A leading British physicist has hailed the discovery of evidence of cosmic inflation as "the most significant discovery for years".
"It's hugely exciting," said Dr Chris Lintott, from Oxford University.
"It's exciting for observers because it provides a new window on a very early stage of the universe's evolution, and its exciting for theorists because we might now finally have a handle on what sort of thing caused inflation."
Above: the pattern of gravitational waves as discovered by the Harvard-Smithsonian team
He added: "At the moment there are lots of competing ideas but until now we haven't had the data to test them against.
"What's interesting is that the 'smoking gun' proved much more obvious than a lot of people thought it would be. It raises the possibility of several other experiments confirming the finding."
Direct evidence of inflation has some profound implications, said Dr Lintott. For instance, it points to a deep connection between the subatomic world of quantum mechanics and the cosmic-scale of general relativity.
At the quantum level, subatomic particles pop in and out of existence even in empty space.
Inflation may have blown up these quantum fluctuations, turning them into the seeds of galaxies.
Professor John Womersley, chief executive of the Science and Technology Facilities Council (STFC) which funds UK cosmology research, said:
"Modern cosmology is based on three underlying assumptions - inflation, dark matter and dark energy. We don't know what any of them actually are, but over the last few years we have seen increasingly strong evidence that they are real.

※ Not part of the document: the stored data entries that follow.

(** ** Runs of the router *)

(** The events that change the device. *)
Definition changes (c : call ev) : Prop :=
  match c with
  | Call e _ => match e with WriteFile _ _ | CreateDirAll _ | KillInit => True | _ => False end
  end.
Definition quiet (t : list (call ev)) : Prop := Forall (λ c, ¬ changes c) t.
Definition no_insert (t : list (call ev)) : Prop :=
  Forall (λ c, match c with Call e _ => match e with SessionInsert _ => False | _ => True end end) t.

(** What the session check did: nothing without authentication, one lookup of
    the cookie's token otherwise. *)
Lemma is_authed_runs req cfg t a :
  runs (is_authed req cfg) t a →
  (auth_required cfg = false ∧ t = [] ∧ a = true) ∨
  (auth_required cfg = true ∧ req_cookie req = None ∧ t = [] ∧ a = false) ∨
  (auth_required cfg = true ∧ ∃ tok, req_cookie req = Some tok ∧ t = [Call (SessionValid tok) a]).
Proof.
  unfold is_authed. destruct (auth_required cfg); simpl negb; cbv iota; intros H; [|run_inv H; auto].
  destruct (req_cookie req) as [tok|]; [|run_inv H; right; left; auto].
  run_inv H. run_inv H. right. right. split; [done|]. by exists tok.
Qed.

Lemma is_authed_quiet req cfg t a : runs (is_authed req cfg) t a → quiet t ∧ no_insert t.
Proof.
  intros H. apply is_authed_runs in H as [(_ & -> & _)|[(_ & _ & -> & _)|(_ & tok & _ & ->)]];
    repeat constructor. by intros [].
Qed.

Lemma quiet_app t u : quiet (t ++ u) ↔ quiet t ∧ quiet u.
Proof. apply Forall_app. Qed.
Lemma no_insert_app t u : no_insert (t ++ u) ↔ no_insert t ∧ no_insert u.
Proof. apply Forall_app. Qed.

"Today's announcement from the Bicep project continues that process. Inflation is the very rapid expansion of the very early universe that is one of the pillars of our understanding of cosmology. Without inflation we would not be here.
"A detection of primordial B-mode polarisation provides very strong evidence for inflation and, if the Bicep results are verified by other experiments, that will be what we have.
"With the recent confirmation of the existence of the Higgs boson and now the first direct evidence for inflation, these are very exciting times to be a physicist."